The key advantage is not the hardware (although the io structures are very neat powerful and simple like an FPGA), but is the software and its integration with the hardware.
Yes, outstanding selling points of XMOS are their easy-to-use abstractions of multitasking and fast inter-IC networking.  Hardware is nothing to rave about.

They got massive initial boost by being almost the only company who had half-decent USB Audio 2.0 stack and usable Windows driver available - until Microsoft caught up, 10 years later with own half-working bodge (they still license UAC2.0 driver from Thesycon who wrote it for XMOS.) Similar to FTDI and USB-CDC situation.  I attribute their current market success to this twist of fate. USB Audio does not really need parallel multitasking or transputer network to work.  It was just a bit of good luck.

Notice how XMOS almost abandoned the market that made them - there is no support for USB Audio 3.0 for 4 years running.  They put all their efforts into chasing Alexa-like voice speakers for awhile.  Now it's all about AI.

Leo

It is entirely unsurprising that a small startup creates general purpose technology and then focusses on whoever finds a specific niche for it.

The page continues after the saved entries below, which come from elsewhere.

(** What a grant may add to the binds. *)
Definition bind_item (i : Item) : Prop :=
  match kind i with
  | Kind.Args args =>
    (exists f s d, args = [f; s; d] /\ f ∈ [B "--ro-bind"; B "--bind"; B "--dev-bind"; B "--dev-bind-try"; B "--symlink"]) \/
    args = [B "--remount-ro"; B "/usr/bin"]
  | Kind.Noted args _ => args = [B "--overlay-src"; B "/usr/bin"; B "--tmp-overlay"; B "/usr/bin"]
  | Kind.Data _ _ => True
  | _ => False
  end.

Definition mask_items (x : Origin.t * bytes) : list Item := [op x.1 [B "--size"; B "4096"; B "--tmpfs"; x.2]; op x.1 [B "--remount-ro"; x.2]].
Definition env_item (i : Item) : Prop := exists o k v, i = setenv_item o k v.

Record confined (e : Env) (home : bytes) (a : BwrapArgs) : Prop := {
  c_ns : exists net dir waits, net_part net /\ Forall wait_item waits /\
    namespaces a = op b [B "--unshare-all"] :: net ++
      [op b [B "--die-with-parent"]; op b [B "--new-session"]; op b [B "--hostname"; B "bubbler"]; op b [B "--chdir"; dir]; mkItem b Kind.InfoFd] ++ waits;
  c_sk : exists etc tmp, etc_part e etc /\ tmp_item tmp /\ skeleton a = skeleton_front ++ etc ++ skeleton_devices ++ tmp :: skeleton_end home;
  c_rt : runtime a = [op b [B "--perms"; B "0700"; B "--dir"; runtime_dir e]];
  c_binds : Forall bind_item (binds a);
  c_masks : exists ds, masks a = concat (map mask_items ds);
  c_env : exists sets, Forall env_item sets /\ env a = op b [B "--clearenv"] :: sets }.

Lemma skeleton_parts {A} (u o s p g t v r h : A) l1 l2 d ns :
  [u] ++ l1 ++ [o] ++ [s] ++ l2 ++ [p; g] ++ d ++ ns ++ [t; v; r] ++ [h] = ([u] ++ l1 ++ [o]) ++ (s :: l2 ++ [p; g]) ++ (d ++ ns) ++ t :: [v; r; h].
Proof. cbn [app]. rewrite <-!app_assoc. cbn [app]. by rewrite <-?app_assoc. Qed.

Lemma baseline_confined e home : confined e home (baseline e home).
Proof.
  split; try done.
  - exists [], SANDBOX_HOME, []. split; [by left|]. by split; [constructor|].
  - exists (etc_allowlist e), (sized_tmpfs TMP_SIZE (B "/tmp")). split; [by left|]. split; [by do 2 eexists|]. apply skeleton_parts.
  - by exists [].
  - eexists. split; [|reflexivity]. apply Forall_app. split; [|by repeat constructor; do 3 eexists]. apply Forall_map, Forall_forall. intros kv _. by do 3 eexists.
Qed.

(** ** The steps keep it *)

Lemma replace_first_at {A} (f : A -> option A) l x y r : Forall (fun i => f i = None) l -> f x = Some y -> replace_first f (l ++ x :: r) = Some (l ++ y :: r).
Proof. intros Hl Hx. induction Hl as [|i l Hi _ IH]; cbn [app replace_first]; [by rewrite Hx|]. rewrite Hi, IH. done. Qed.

Ditto for pivoting to another area where they feel they could have a significant unique advantage.

It is unclear to me whether they are abandoning the core xC ecosystem, or whether it is still there under a veneer of libraries.
There are lies, damned lies, statistics - and ADC/DAC specs.
Glider pilot's aphorism: "there is no substitute for span". Retort: "There is a substitute: skill+imagination. But you can buy span".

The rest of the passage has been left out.